|
Brasília - O ministro da Saúde,
José Gomes Temporão, disse que
tem dúvidas sobre os votos restritivos dados por ministros do
Supremo Tribunal Federal (STF) ontem (28), durante o julgamento da constitucionalidade das pesquisas
com células-tronco embrionárias.
“Eu fico um pouco
perdido, sem saber o que vai acontecer na prática com os votos
que condicionam a autorização a um conjunto de
ressalvas.
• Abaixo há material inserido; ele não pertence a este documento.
(** ** Python string methods *)

Module Py.

Definition dq : string := String "034"%char "".
Definition nl : ascii := "010"%char.

Definition lower_ascii (c : ascii) : ascii :=
  let n := nat_of_ascii c in
  if ((65 <=? n)%nat && (n <=? 90)%nat) then ascii_of_nat (n + 32) else c.

Definition upper_ascii (c : ascii) : ascii :=
  let n := nat_of_ascii c in
  if ((97 <=? n)%nat && (n <=? 122)%nat) then ascii_of_nat (n - 32) else c.

(** [str.isascii] *)
Definition ascii_char (c : ascii) : bool := (nat_of_ascii c <? 128)%nat.

Fixpoint isascii (s : string) : bool :=
  match s with
  | "" => true
  | String c s' => ascii_char c && isascii s'
  end.

(** [str.casefold], on ASCII text: the letters A-Z are lowered. *)
Fixpoint casefold (s : string) : string :=
  match s with
  | "" => ""
  | String c s' => String (lower_ascii c) (casefold s')
  end.

(** [str.startswith] *)
Fixpoint startswith (s p : string) {struct p} : bool :=
  match p with
  | "" => true
  | String c p' =>
      match s with
      | "" => false
      | String d s' => Ascii.eqb c d && startswith s' p'
      end
  end.

(** [str.endswith] *)
Fixpoint endswith (s suf : string) : bool :=
  if String.eqb s suf then true
  else match s with
       | "" => false
       | String _ s' => endswith s' suf
       end.

(** [str.isspace] on one ASCII character: TAB, LF, VT, FF, CR, FS, GS,
    RS, US and the blank. *)
Definition isspace (c : ascii) : bool :=
  let n := nat_of_ascii c in
  ((9 <=? n)%nat && (n <=? 13)%nat) || ((28 <=? n)%nat && (n <=? 32)%nat).

Fixpoint lstrip (s : string) : string :=
  match s with
  | "" => ""
  | String c s' => if isspace c then lstrip s' else s
  end.

Fixpoint rstrip (s : string) : string :=
  match s with
  | "" => ""
  | String c s' =>
      match rstrip s' with
      | "" => if isspace c then "" else String c ""
      | r => String c r
      end
  end.

(** [str.strip] *)
Definition strip (s : string) : string := rstrip (lstrip s).

(** [sep.join(items)] *)
Fixpoint join (sep : string) (items : list string) : string :=
  match items with
  | [] => ""
  | [x] => x
  | x :: rest => x ++ sep ++ join sep rest
  end.

(** [s.split(sep)] for a one-character separator: never the empty list. *)
Fixpoint split (sep : ascii) (s : string) : list string :=
  match s with
  | "" => [""]
  | String c s' =>
      if Ascii.eqb c sep then "" :: split sep s'
      else match split sep s' with
           | [] => [String c ""]
           | x :: rest => String c x :: rest
           end
  end.

(** [sorted(l, key=key)]: stable, keys compared as strings. *)
Section Sorted.
Variable A : Type.
Variable key : A -> string.

Fixpoint insert (x : A) (l : list A) : list A :=
  match l with
  | [] => [x]
  | y :: r => if String.leb (key x) (key y) then x :: y :: r
              else y :: insert x r
  end.

Fixpoint sorted (l : list A) : list A :=
  match l with
  | [] => []
  | x :: r => insert x (sorted r)
  end.
End Sorted.

(** [str(n)] for an integer. *)
Definition str_of_Z (z : Z) : string := NilZero.string_of_int (Z.to_int z).

(** [repr(s)] of a string: the double quote is chosen when the string
    holds an apostrophe and no double quote; the quote chosen and the
    backslash are escaped, TAB, LF and CR are written with their letter,
    the other characters that are not printable (below 32, 127 to 160,
    173) as two hexadecimal digits. *)
Fixpoint contains (c : ascii) (s : string) : bool :=
  match s with
  | "" => false
  | String d s' => Ascii.eqb d c || contains c s'
  end.

Definition isprintable (c : ascii) : bool :=
  let n := nat_of_ascii c in
  ((32 <=? n)%nat && (n <? 127)%nat) || ((161 <=? n)%nat && negb (n =? 173)%nat).

Definition hex_digit (n : nat) : ascii :=
  if (n <? 10)%nat then ascii_of_nat (48 + n) else ascii_of_nat (87 + n).

Definition repr_char (quote c : ascii) : string :=
  if Ascii.eqb c quote || Ascii.eqb c "\" then String "\" (String c "")
  else if Ascii.eqb c "009" then "\t"
  else if Ascii.eqb c "010" then "\n"
  else if Ascii.eqb c "013" then "\r"
  else if isprintable c then String c ""
  else String "\" (String "x" (String (hex_digit (nat_of_ascii c / 16))
                                 (String (hex_digit (nat_of_ascii c mod 16)) ""))).
(** * The input package: polling, edge detection, history ring, query callback

    A shallow embedding of the Go package [input] (Poll, State, the history
    ring behind Serialize / Unserialize / getState / setState) together with
    the properties its specification states about it. *)

From Stdlib Require Import ZArith NArith Lia.
From Stdlib Require Import Floats.SpecFloat.
From stdpp Require Import base list gmap strings.

Local Open Scope Z_scope.

(** ** Go's machine types *)

Module Go.

(** [int] is a 64-bit two's complement integer: arithmetic wraps. *)
Definition int_min : Z := - 2 ^ 63.
Definition int_max : Z := 2 ^ 63 - 1.
Definition in_int (z : Z) : Prop := int_min <= z <= int_max.

Definition wrap (z : Z) : Z := (z + 2 ^ 63) mod 2 ^ 64 - 2 ^ 63.
Definition add (a b : Z) : Z := wrap (a + b).

(** [%] truncates toward zero: the sign of the result is the dividend's. *)
Definition rem (a b : Z) : Z := Z.rem a b.

(** [float32] is IEEE 754 binary32: 24 bits of precision, emax 128. *)
Definition float32 : Type := spec_float.
Definition fmul (x y : float32) : float32 := SFmul 24 128 x y.
Definition flt (x y : float32) : bool := SFltb x y.
Definition fgt (x y : float32) : bool := SFltb y x.

(** Indexing a slice or array with an [int]: out of range is a panic,
    here [None]. *)
Definition at_int {A : Type} (l : list A) (i : Z) : option A :=
  if i <? 0 then None else l !! Z.to_nat i.

(** Indexing with an unsigned integer. *)
Definition at_uint {A : Type} (l : list A) (i : N) : option A :=
  l !! N.to_nat i.

End Go.

Import Go.

(** The float32 constants the source and the specification's scenarios use,
    in canonical form (mantissa in [2^23, 2^24)). *)
Definition f32_half     : float32 := S754_finite false 8388608 (-24).
Definition f32_neg_half : float32 := S754_finite true  8388608 (-24).
Definition f32_neg_one  : float32 := S754_finite true  8388608 (-23).
Definition f32_0_7      : float32 := S754_finite false 11744051 (-24).
Definition f32_neg_0_7  : float32 := S754_finite true  11744051 (-24).
Definition f32_neg_0_3  : float32 := S754_finite true  10066330 (-25).

(** ** Constants of the libretro package

    The package [libretro] is imported by the source but is not part of it:
    its constants are taken as parameters. *)
Class Libretro : Type := {
  DeviceJoypad : N;
  DeviceIDJoypadUp : N;
  DeviceIDJoypadDown : N;
  DeviceIDJoypadLeft : N;
  DeviceIDJoypadRight : N;
  DeviceIDJoypadR3 : N;
}.

(** glfw.Press *)
Definition Press : Z := 1.

(** MaxPlayers is the maximum number of players to poll input for *)
Definition MaxPlayers : nat := 5.
Definition maxFrames : Z := 60.
Definition localPlayerPort : nat := 0.

Definition btn : N := 0%N.
Definition axis : N := 1%N.

Record bind : Type := Bind {
  kind : N;
  index_ : N;
  direction : float32;
  threshold : float32;
}.

(** [joybinds] is a Go map from [bind] to an action id; it is only ever
    ranged over, so it is kept as the list of its entries in the order the
    runtime iterates them. *)
Abbreviation joybinds := (list (bind * N)).

(** [playerState] is [[ActionLast]bool] and [inputState] is
    [[MaxPlayers]playerState]: arrays, with value semantics. *)
Abbreviation playerState := (list bool).
Abbreviation inputState := (list (list bool)).

Section Constants.
Context {L : Libretro}.

(** Hot keys *)
Definition ActionMenuToggle : N := (DeviceIDJoypadR3 + 1)%N.
Definition ActionFullscreenToggle : N := (DeviceIDJoypadR3 + 2)%N.
Definition ActionShouldClose : N := (DeviceIDJoypadR3 + 3)%N.
Definition ActionFastForwardToggle : N := (DeviceIDJoypadR3 + 4)%N.
(** ActionLast is used for iterating *)
Definition ActionLast : N := (DeviceIDJoypadR3 + 5)%N.

(** The zero values [playerState{}] and [inputState{}]. *)
Definition zero_playerState : playerState :=
  replicate (N.to_nat ActionLast) false.
Definition zero_inputState : inputState :=
  replicate MaxPlayers zero_playerState.

(** What the array types guarantee about the shape of a value. *)
Definition wf_playerState (st : playerState) : Prop :=
  length st = N.to_nat ActionLast.
Definition wf_inputState (s : inputState) : Prop :=
  length s = MaxPlayers /\ Forall wf_playerState s.
End Constants.

(** Reading one bit of an input state whose indices are known to be in
    range. *)
Definition bit (s : inputState) (p a : nat) : bool := (s !!! p) !!! a.
(** * Leaf: module manager, chanRPC and Skeleton

    A shallow embedding of the Go sources

      - [chanrpc]  (Server, Client, CallInfo, RetInfo),
      - [console]  (the command registry used by the Skeleton),
      - [module]   (Skeleton and the module manager),

    followed by the properties the specification states about them.

    Go code mutates shared objects, panics, recovers and blocks on
    channels.  The embedding is a state monad over a [World] that holds
    the heap of servers and reply channels; a computation ends with a
    value, with a panic, or parked on a channel operation. *)

From stdpp Require Import gmap strings list.
From Stdlib Require Import ZArith Lia.
Lemma manual_execute_eq (artifact_id stakeholder_id : Z) (approve : bool)
      (comment : option string) (w : World) :
  ManualApprovalOperator.execute artifact_id stakeholder_id approve comment w =
  match stakeholder_approvals w artifact_id stakeholder_id with
  | [] => (Ok tt, w)
  | p :: _ =>
      let w1 := snd (SupabaseHook.update_approval (ap_id p)
                       (ManualApprovalOperator.update_data approve comment) w) in
      if approve then (Ok tt, w1)
      else match artifact_of w artifact_id with
           | Some _ =>
               (Ok tt, snd (SupabaseHook.update_artifact artifact_id "REJECTED" w1))
           | None =>
               (Raise JSONDecodeError,
                snd (SupabaseHook.update_artifact artifact_id "REJECTED" w1))
           end
  end.
Proof.
  unfold ManualApprovalOperator.execute, bind at 1,
    SupabaseHook.get_approvals_for_artifact.
  fold (approvals_of w artifact_id).
  fold (stakeholder_approvals w artifact_id stakeholder_id).
  destruct (stakeholder_approvals w artifact_id stakeholder_id) as [|p rest] eqn:E;
    [reflexivity|].
  destruct (stakeholder_approval_found _ _ _ _ _ E) as [q Hq].
  unfold bind at 1. rewrite update_approval_eq. cbv zeta. rewrite Hq.
  cbn [snd].
  destruct approve; cbn [negb]; [reflexivity|].
  unfold bind, ret. rewrite update_artifact_eq. cbv zeta.
  change (artifact_of (with_approvals w _ _) artifact_id)
    with (artifact_of w artifact_id).
  destruct (artifact_of w artifact_id); reflexivity.
Qed.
Espero que o presidente [do STF, ministro Gilmar Mendes], no final da votação,
possa esclarecer à sociedade a decisão do ponto de
vista prático”, ponderou.
Temporão
considerou um “voto estranho” o parecer dado ontem pelos
ministros Menezes Direito, Ricardo Lewandowski, Eros Grau e Cezar
Peluso. “Você desvia um pouco o foco de atenção
e coloca uma série de exigências que, na prática,
significam dizer não. Acho que é mais honesto dizer
não”, defendeu.
O ministro ressaltou ainda que “quem legisla é
o Congresso”. “O que está sendo julgado é a
constitucionalidade, ou não, de um artigo da Lei de
Biossegurança. Se for necessário fazer mudanças
na legislação, como fica a independência dos
Poderes?”, questionou.
Entretanto, o ministro
da Saúde manifestou-se confiante na votação de
hoje (29) e reafirmou a importância da aprovação do uso de células-tronco embrionárias em pesquisas. “É
uma das poucas áreas em que o Brasil pode competir com os países
centrais em condições iguais. Se nós não
não autorizarmos as pesquisas, vamos depender de uma
tecnologia que será desenvolvida lá fora e nos será
vendida a preço muito caro”, afirmou.